4. An acoustic-electrical signal conversion device, one end side of which is swingably held by a support member installed at a fixed position, and a mark is attached to at least a side peripheral surface near the tip side, A plurality of image capturing devices that capture the marks provided to the acoustic-electrical signal conversion device from different fixed positions, and the area of the mark in the three-dimensional space is obtained from the captured images of these image capturing devices. A voice input device, comprising: a position of the mark in the photographing screen, and an arithmetic unit that determines the orientation of the acoustic-electrical signal converter from the position information and the installation position of the support member. Position measuring device.

5. An acoustic-electrical signal converting device, one end side of which is swingably held by a supporting member, and a mark is provided on at least a side circumferential surface near the tip side, and at least this acoustic-electrical signal converting device.
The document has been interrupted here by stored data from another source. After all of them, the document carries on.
(* ===== verification/UserKeys.v ===== *)
(** * Keys, events and short-lived tokens of users

    Models the part of [src/service/users/mod.rs] about one-time keys, device and
    cross-signing keys, events sent to devices, OpenID and login tokens, filters and profile
    keys, and the storing of a dehydrated device ([dehydrated_device.rs]). *)

From S2P Require Import Prelude Bytes DbMap DbSer DbScan Tables Short ShortProps AccountData Users StateCache UserDevices.

Local Open Scope Z_scope.

Section keys.
Context {DB : Type} `{Store DB}.
Implicit Types (c : Cache (DB := DB)) (user_id device_id token : string).

Context (appservice_token : string → bool) (is_encrypted_room : string → bool).
Context (device_text : Device → bytes) (read_device : bytes → option Device).
Context (dehydrated_text : DehydratedDevice → bytes) (read_dehydrated : bytes → option DehydratedDevice).
(** [serde_json] on ids of keys; [key_algorithm] is ruma's reading of such an id. *)
Context (key_id_text : string → bytes) (read_key_id : bytes → option string) (key_algorithm : string → option string).
Context (read_json : bytes → option bytes).

Local Abbreviation mark_device_key_update := (mark_device_key_update is_encrypted_room).

Definition quote : byte := x22.

(** ** One-time keys *)

Definition one_time_prefix user_id device_id : bytes :=
  bytes_of_string user_id ++ [SEP] ++ bytes_of_string device_id ++ [SEP].

Definition add_one_time_key c user_id device_id (one_time_key_key : string) (one_time_key_value : bytes)
    : outcome UserError Cache :=
  metadata ← user_qry c UserdeviceidMetadata (pair_value user_id device_id);
  match metadata with
  | None => Err NoDevice
  | Some _ =>
      let key := one_time_prefix user_id device_id ++ key_id_text one_time_key_key in
      let c := user_writes c [Insert OnetimekeyidOnetimekeys key one_time_key_value] in
      let '(count, g) := next_count (cache_globals c) in
      let c := with_cache c g (cache_db c) in
      Ok (user_writes c [Insert UseridLastonetimekeyupdate (bytes_of_string user_id) (u64_be count)])
  end.
Definition last_one_time_keys_update c user_id : Z :=
  match deserialized_u64 (user_get c UseridLastonetimekeyupdate (bytes_of_string user_id)) with
  | Ok n => n
  | _ => 0
  end.

(** [key.rsplit(0xFF).next()]: what follows the last separator. *)
Definition last_record (k : bytes) : bytes := reverse (take_while (λ b, b ≠ SEP) (reverse k)).

(** The first key of an algorithm is removed and handed out; a row that cannot be read
    panics after its removal. *)
Definition take_one_time_key c user_id device_id (key_algorithm : string)
    : Cache * outcome UserError (string * bytes) :=
  let '(count, g) := next_count (cache_globals c) in
  let c := with_cache c g (cache_db c) in
  let c := user_writes c [Insert UseridLastonetimekeyupdate (bytes_of_string user_id) (u64_be count)] in
  let prefix := one_time_prefix user_id device_id ++ quote :: bytes_of_string key_algorithm ++ bytes_of_string ":" in
  match raw_stream_prefix (user_tables c OnetimekeyidOnetimekeys) prefix with
  | (key, val) :: _ =>
      (user_writes c [Remove OnetimekeyidOnetimekeys key],
       match read_key_id (last_record key), read_json val with
       | Some id, Some val => Ok (id, val)
       | _, _ => Panic
       end)
  | [] => (c, Err NoOneTimeKey)
  end.

(** [UInt] of [js_int] stops at 2^53 - 1. *)
Definition count_one (counts : gmap string Z) (algorithm : string) : gmap string Z :=
  <[algorithm := Z.min (default 0 (counts !! algorithm) + 1) (2 ^ 53 - 1)]> counts.

(** [Unquoted]: a text that starts and ends with a quote; the slice between them. *)
Definition is_quoted (s : bytes) : bool := bool_decide (head s = Some quote) && bool_decide (last s = Some quote).
Definition unquote_infallible (s : bytes) : bytes :=
  let stripped := match s with b :: s' => if bool_decide (b = quote) then s' else s | [] => s end in
  match last stripped with
  | Some b => if bool_decide (b = quote) then removelast stripped else s
  | None => s
  end.
Definition read_unquoted (k : bytes) : option bytes :=
  match from_slice (STuple [SIgnore; SIgnore; SStr]) k with
  | Ok (VTuple [_; _; VStr s]) => if is_quoted s then Some (unquote_infallible s) else None
  | _ => None
  end.
Fixpoint count_keys (counts : gmap string Z) (ids : list bytes) : outcome UserError (gmap string Z) :=
  match ids with
  | [] => Ok counts
  | id :: ids => algorithm ← expect (key_algorithm (string_of_bytes id)); count_keys (count_one counts algorithm) ids
  end.
(** The prefix of the scan has no separator after the device. *)
Definition count_one_time_keys c user_id device_id : outcome UserError (gmap string Z) :=
  let ids (rows : list KeyVal) := omap (λ kv : KeyVal, read_unquoted kv.1) rows in
  rows ← stream_prefix_raw (user_tables c OnetimekeyidOnetimekeys) (pair_value user_id device_id);
  count_keys ∅ (ids rows).

(** ** Keys of devices and users *)

Definition add_device_keys c user_id device_id (device_keys : bytes) : outcome UserError Cache :=
  key ← user_key (pair_value user_id device_id);
  mark_device_key_update (user_writes c [Insert KeyidKey key device_keys]) user_id.
Definition get_device_keys c user_id device_id : outcome UserError bytes :=
  r ← user_qry c KeyidKey (pair_value user_id device_id); ok_or NoDevice (r ≫= read_json).

(** The ids of the keys in a cross-signing key, if its text can be read. *)
Context (signing_key_ids : bytes → option (list string)).

(** Exactly one key. *)
Definition single_key (key : bytes) : outcome UserError string :=
  match signing_key_ids key with
  | Some [id] => Ok id
  | _ => Err InvalidKey
  end.
Definition parse_master_key user_id (master_key : bytes) : outcome UserError bytes :=
  id ← single_key master_key; Ok (bytes_of_string user_id ++ SEP :: bytes_of_string id).
Definition parse_user_signing_key (user_signing_key : bytes) : outcome UserError string := single_key user_signing_key.

Definition add_master_key c user_id (master_key : bytes) : outcome UserError Cache :=
  key ← parse_master_key user_id master_key;
  Ok (user_writes c [Insert KeyidKey key master_key; Insert UseridMasterkeyid (bytes_of_string user_id) key]).
Definition add_self_signing_key c user_id (self_signing_key : bytes) : outcome UserError Cache :=
  id ← single_key self_signing_key;
  let key := bytes_of_string user_id ++ SEP :: bytes_of_string id in
  Ok (user_writes c [Insert KeyidKey key self_signing_key; Insert UseridSelfsigningkeyid (bytes_of_string user_id) key]).
Definition add_user_signing_key c user_id (user_signing_key : bytes) : outcome UserError Cache :=
  id ← parse_user_signing_key user_signing_key;
  key ← user_key (pair_value user_id id);
  Ok (user_writes c [Insert KeyidKey key user_signing_key; Insert UseridUsersigningkeyid (bytes_of_string user_id) key]).

Definition if_some {A} (o : option A) c (f : Cache → A → outcome UserError Cache) : Cache * outcome UserError unit :=
  match o with
  | Some a => match f c a with Ok c' => (c', Ok tt) | Err e => (c, Err e) | Panic => (c, Panic) end
  | None => (c, Ok tt)
  end.
(** The keys before the one that is refused stay. *)
Definition add_cross_signing_keys c user_id (master_key self_signing_key user_signing_key : option bytes)
    (notify : bool) : Cache * outcome UserError unit :=
  let '(c, r) := if_some master_key c (λ c, add_master_key c user_id) in
  match r with
  | Ok _ =>
      let '(c, r) := if_some self_signing_key c (λ c, add_self_signing_key c user_id) in
      match r with
      | Ok _ =>
          let '(c, r) := if_some user_signing_key c (λ c, add_user_signing_key c user_id) in
          match r with
          | Ok _ => if notify then if_some (Some tt) c (λ c _, mark_device_key_update c user_id) else (c, Ok tt)
          | _ => (c, r)
          end
      | _ => (c, r)
      end
  | _ => (c, r)
  end.
Definition get_user_signing_key c user_id : outcome UserError bytes :=
  ok_or NoDevice (user_get c UseridUsersigningkeyid (bytes_of_string user_id)
                  ≫= λ key_id, user_get c KeyidKey key_id ≫= read_json).

(** ** Storing a dehydrated device *)

Fixpoint add_one_time_keys c user_id device_id (keys : list (string * bytes)) : outcome UserError Cache :=
  match keys with
  | [] => Ok c
  | (k, v) :: keys => c ← add_one_time_key c user_id device_id k v; add_one_time_keys c user_id device_id keys
  end.
(** The device is created with an empty access token. *)
Definition set_dehydrated_device c user_id (request : DehydratedRequest) (now : Z) : outcome UserError Cache :=
  if negb (exists_user (user_tables c) user_id) then Panic
  else
    let device := request_device_id request in
    c ← match get_dehydrated_device_id read_dehydrated c user_id with
        | Ok existing_id => remove_device is_encrypted_room read_dehydrated c user_id existing_id
        | _ => match get_device_metadata read_device c user_id device with
               | Ok _ => Err HydratedDevice
               | _ => Ok c
               end
        end;
    c ← create_device appservice_token device_text c user_id device "" (initial_device_display_name request) None now;
    let c := user_writes c [Insert UseridDehydrateddevice (bytes_of_string user_id)
               (dehydrated_text (mkDehydratedDevice device (request_device_data request)))] in
    c ← add_device_keys c user_id device (device_keys request);
    add_one_time_keys c user_id device (one_time_keys request).

(** ** Events to devices *)

(** The JSON text of type, sender and content. *)
Context {Json : Type} (event_text : string → string → Json → bytes).

Definition add_to_device_event c (sender target_user_id target_device_id event_type : string) (content : Json)
    : outcome UserError Cache :=
  let '(count, g) := next_count (cache_globals c) in
  let c := with_cache c g (cache_db c) in
  key ← user_key (VTuple [VStr (bytes_of_string target_user_id); VStr (bytes_of_string target_device_id); VU64 count]);
  Ok (user_writes c [Insert TodeviceidEvents key (event_text event_type sender content)]).

Definition read_to_device_key (k : bytes) : option (string * string * Z) :=
  match from_slice (STuple [SStr; SStr; SU64]) k with
  | Ok (VTuple [VStr u; VStr d; VU64 n]) => Some (string_of_bytes u, string_of_bytes d, n)
  | _ => None
  end.
Definition read_to_device (kv : KeyVal) : option (string * string * Z * bytes) :=
  match read_to_device_key kv.1, read_json kv.2 with
  | Some key, Some event => Some (key, event)
  | _, _ => None
  end.
Definition get_to_device_events c user_id device_id (since to : option Z) : outcome UserError (list (Z * bytes)) :=
  let since := match since with Some since => sat_succ since | None => 0 end in
  from ← user_key (VTuple [VStr (bytes_of_string user_id); VStr (bytes_of_string device_id); VU64 since]);
  let rows := omap read_to_device (raw_stream_from (user_tables c TodeviceidEvents) from) in
  let rows := take_while (λ row : string * string * Z * bytes,
    user_id = row.1.1.1 ∧ device_id = row.1.1.2 ∧ match to with Some to => bool_decide (row.1.2 ≤ to) | None => true end = true) rows in
  Ok ((λ row : string * string * Z * bytes, (row.1.2, row.2)) <$> rows).

Fixpoint delete_events c (keys : list (string * string * Z)) : outcome UserError Cache :=
  match keys with
  | [] => Ok c
  | (u, d, n) :: keys =>
      key ← user_key (VTuple [VStr (bytes_of_string u); VStr (bytes_of_string d); VU64 n]);
      delete_events (user_writes c [Remove TodeviceidEvents key]) keys
  end.
(** Backwards from the last event to be removed. *)
Definition remove_to_device_events c user_id device_id (until : option Z) : outcome UserError Cache :=
  from ← user_key (VTuple [VStr (bytes_of_string user_id); VStr (bytes_of_string device_id); VU64 (default u64_max until)]);
  let rows := omap (λ kv : KeyVal, read_to_device_key kv.1) (rev_raw_stream_from (user_tables c TodeviceidEvents) from) in
  delete_events c (take_while (λ k : string * string * Z, user_id = k.1.1 ∧ device_id = k.1.2) rows).

(** ** Filters and profile keys *)

Definition create_filter c user_id (filter_id : string) (filter : bytes) : outcome UserError Cache :=
  key ← user_key (pair_value user_id filter_id); Ok (user_writes c [Insert UserfilteridFilter key filter]).
Definition get_filter c user_id (filter_id : string) : outcome UserError bytes :=
  r ← user_qry c UserfilteridFilter (pair_value user_id filter_id); ok_or NoDevice (r ≫= read_json).
Definition profile_key c user_id (profile_key : string) : outcome UserError bytes :=
  r ← user_qry c UseridprofilekeyValue (pair_value user_id profile_key); ok_or NoDevice (r ≫= read_json).
Definition set_profile_key c user_id (profile_key : string) (profile_key_value : option bytes) : outcome UserError Cache :=
  key ← user_key (pair_value user_id profile_key);
  Ok (user_writes c [match profile_key_value with
                     | Some value => Insert UseridprofilekeyValue key value
                     | None => Remove UseridprofilekeyValue key
                     end]).
Definition all_profile_keys c user_id : outcome UserError (list (string * bytes)) :=
  let read (l : list KeyVal) := omap (λ kv : KeyVal,
    k ← read_second (from_slice (STuple [SIgnore; SStr]) kv.1); v ← read_json kv.2; Some (k, v)) l in
  l ← stream_prefix_raw (user_tables c UseridprofilekeyValue) (VTuple [VStr (bytes_of_string user_id); VInterfix]);
  Ok (read l).

(** ** OpenID and login tokens *)

Context (openid_token_ttl login_token_ttl : Z) (is_user_id : string → bool).

Definition create_openid_token c user_id token (now : Z) : Cache * Z :=
  let expires_at := u64_saturate (now + u64_saturate (openid_token_ttl * 1000)) in
  (user_writes c [Insert OpenidtokenExpiresatuserid (bytes_of_string token) (u64_be expires_at ++ bytes_of_string user_id)],
   openid_token_ttl).
(** An expired token is removed; a valid one stays. *)
Definition find_from_openid_token c token (now : Z) : Cache * outcome UserError string :=
  match user_get c OpenidtokenExpiresatuserid (bytes_of_string token) with
  | None => (c, Err Unauthorized)
  | Some value =>
      if bool_decide (length value < 8)%nat then (c, Panic)
      else
        let expires_at := be_value (take 8 value) in
        if bool_decide (expires_at < now)
        then (user_writes c [Remove OpenidtokenExpiresatuserid (bytes_of_string token)], Err Unauthorized)
        else (c, if utf8_valid (drop 8 value) then
                   let user := string_of_bytes (drop 8 value) in
                   if is_user_id user then Ok user else Err BadUserId
                 else Err BadUserId)
  end.

Definition create_login_token c user_id token (now : Z) : outcome UserError (Cache * Z) :=
  let expires_at := u64_saturate (now + login_token_ttl) in
  value ← user_key (VTuple [VU64 expires_at; VStr (bytes_of_string user_id)]);
  Ok (user_writes c [Insert LogintokenExpiresatuserid (bytes_of_string token) value], login_token_ttl).
(** A login token is removed when it is used. *)
Definition find_from_login_token c token (now : Z) : Cache * outcome UserError string :=
  match user_get c LogintokenExpiresatuserid (bytes_of_string token) with
  | None => (c, Err TokenForbidden)
  | Some value =>
      match user_db (deserialized (STuple [SU64; SStr]) (Some value)) with
      | Ok (VTuple [VU64 expires_at; VStr user_id]) =>
          let c := user_writes c [Remove LogintokenExpiresatuserid (bytes_of_string token)] in
          if bool_decide (expires_at < now) then (c, Err TokenForbidden) else (c, Ok (string_of_bytes user_id))
      | Ok _ | Panic => (c, Panic)
      | Err e => (c, Err e)
      end
  end.
End keys.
An image pickup device for picking up the mark given to the mark, and obtaining the area of the mark from a picked-up image of the image pickup device,
A position measuring device for a voice input device, comprising: an arithmetic device for obtaining the position information of the acoustic-electrical signal converting device by obtaining the position of the mark in the photographed image screen.

6. An acoustic-electrical signal converter for voice input, one end of which is held by a supporting member so that it can be swung freely, and a mark is provided on at least a side circumferential surface near the tip side, and at least this acoustic- A plurality of image pickup devices for picking up the marks given to the electric signal conversion device from different positions respectively, and a region of the mark in a three-dimensional space is obtained from picked-up images of these image pickup devices, and from this, Obtaining the position in the captured image screen, the sound in the three-dimensional space-
A position measuring device for a voice input device, comprising: an arithmetic device for obtaining position information of an electric signal converter.

7. A support member, one end side of which is installed in a fixed position, is swingably supported, and at least a side peripheral surface near the front end side is provided with a light emitter or a mark formed of a color point or a color region. Acoustic-electric signal converting device, a plurality of image capturing devices for capturing at least the marks given to the acoustic-electric signal converting device from different fixed positions, and the captured images of these image capturing devices in a three-dimensional space. In the three-dimensional space from the position information and the installation position of the support member while obtaining the position of the mark in the photographed image screen from this
A position measuring device for a voice input device, comprising: an arithmetic device for determining a direction of an electric signal converter.

8. A microphone whose one end side is held by a support member installed at a fixed position so as to swing freely, and at least a mark is provided on a side circumferential surface near the tip side, and at least this microphone is provided. An image pickup device that photographs the mark from a fixed position, and obtains the area of the mark from a photographed image of the image pickup device,
A voice input device comprising: a calculation device for obtaining the position of the mark in the photographed image screen from this, and for obtaining the direction of the microphone from the position information and the installation position of the support member. Position measuring device.